(** After the validation, resolving the kernels cannot fail any more. *)
Lemma resolve_kernels_ok gpu_address :
  0 <= gpu_address -> gpu_address mod kExecutableImagePageSize = 0 ->
  gpu_address + page_rounded_size plan < U64_MOD ->
  resolve_kernels plan gpu_address (co_kernels code_object) =
    Ok (resolved_kernel gpu_address <$> co_kernels code_object).
Proof.
  intros Hg Hmod Hend. destruct valid_allocation as [Hsz Hu].
  pose proof Ht as [Hb _ _ Htc _ _ _].
  destruct Hv as [_ _ _ _ _ Hic _ _ _ _ _ _ _ _ _ Hkv].
  induction Hkv as [|k kernels [Hd [Hal1 Hal2] _ Hentry (c & Hc & ?) _] Hkv IH]; [done|].
  apply Forall_cons in Hk as [(? & ? & ?) Hk']. cbn [resolve_kernels fmap list_fmap].
  pose proof Hd as (? & ? & ?). rewrite Forall_forall in Hic.
  destruct (Hic c Hc) as [_ (? & ? & ?)].
  unfold kExecutableImagePageSize, kAmdhsaKernelDescriptorAlignment in Hmod, Hal1, Hal2.
  destruct (translate_executable_address_cases plan gpu_address
    (ki_descriptor_virtual_address k) kAmdhsaKernelDescriptorSize
    kAmdhsaKernelDescriptorAlignment) as [[_ ->]|[[] _]]; [done|lia|done|lia| |].
  2:{ split_and!; try done; [lia|]. unfold kAmdhsaKernelDescriptorAlignment.
      rewrite Z.add_mod, Hal2, Z.add_0_r by lia. zlia. }
  destruct (translate_executable_address_cases plan gpu_address
    (ki_code_entry_virtual_address k) 1 1) as [[_ ->]|[[] _]]; [done|lia|done|lia| |].
  2:{ split; [done|split; [unfold in_image; lia|split; [lia|by rewrite Z.mod_1_r]]]. }
  cbn [ar_status]. change (status_ok image_ok) with true. cbn [negb].
  rewrite IH by done. done.
Qed.
End valid.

• [Aim of the task]:
Please reproduce all of the material exactly.

• [Finished exercise]:
(** After the validation, resolving the kernels cannot fail any more. *)
Lemma resolve_kernels_ok gpu_address :
  0 <= gpu_address -> gpu_address mod kExecutableImagePageSize = 0 ->
  gpu_address + page_rounded_size plan < U64_MOD ->
  resolve_kernels plan gpu_address (co_kernels code_object) =
    Ok (resolved_kernel gpu_address <$> co_kernels code_object).
Proof.
  intros Hg Hmod Hend. destruct valid_allocation as [Hsz Hu].
  pose proof Ht as [Hb _ _ Htc _ _ _].
  destruct Hv as [_ _ _ _ _ Hic _ _ _ _ _ _ _ _ _ Hkv].
  induction Hkv as [|k kernels [Hd [Hal1 Hal2] _ Hentry (c & Hc & ?) _] Hkv IH]; [done|].
  apply Forall_cons in Hk as [(? & ? & ?) Hk']. cbn [resolve_kernels fmap list_fmap].
  pose proof Hd as (? & ? & ?). rewrite Forall_forall in Hic.
  destruct (Hic c Hc) as [_ (? & ? & ?)].
  unfold kExecutableImagePageSize, kAmdhsaKernelDescriptorAlignment in Hmod, Hal1, Hal2.
  destruct (translate_executable_address_cases plan gpu_address
    (ki_descriptor_virtual_address k) kAmdhsaKernelDescriptorSize
    kAmdhsaKernelDescriptorAlignment) as [[_ ->]|[[] _]]; [done|lia|done|lia| |].
  2:{ split_and!; try done; [lia|]. unfold kAmdhsaKernelDescriptorAlignment.
      rewrite Z.add_mod, Hal2, Z.add_0_r by lia. zlia. }
  destruct (translate_executable_address_cases plan gpu_address
    (ki_code_entry_virtual_address k) 1 1) as [[_ ->]|[[] _]]; [done|lia|done|lia| |].
  2:{ split; [done|split; [unfold in_image; lia|split; [lia|by rewrite Z.mod_1_r]]]. }
  cbn [ar_status]. change (status_ok image_ok) with true. cbn [negb].
  rewrite IH by done. done.
Qed.
End valid.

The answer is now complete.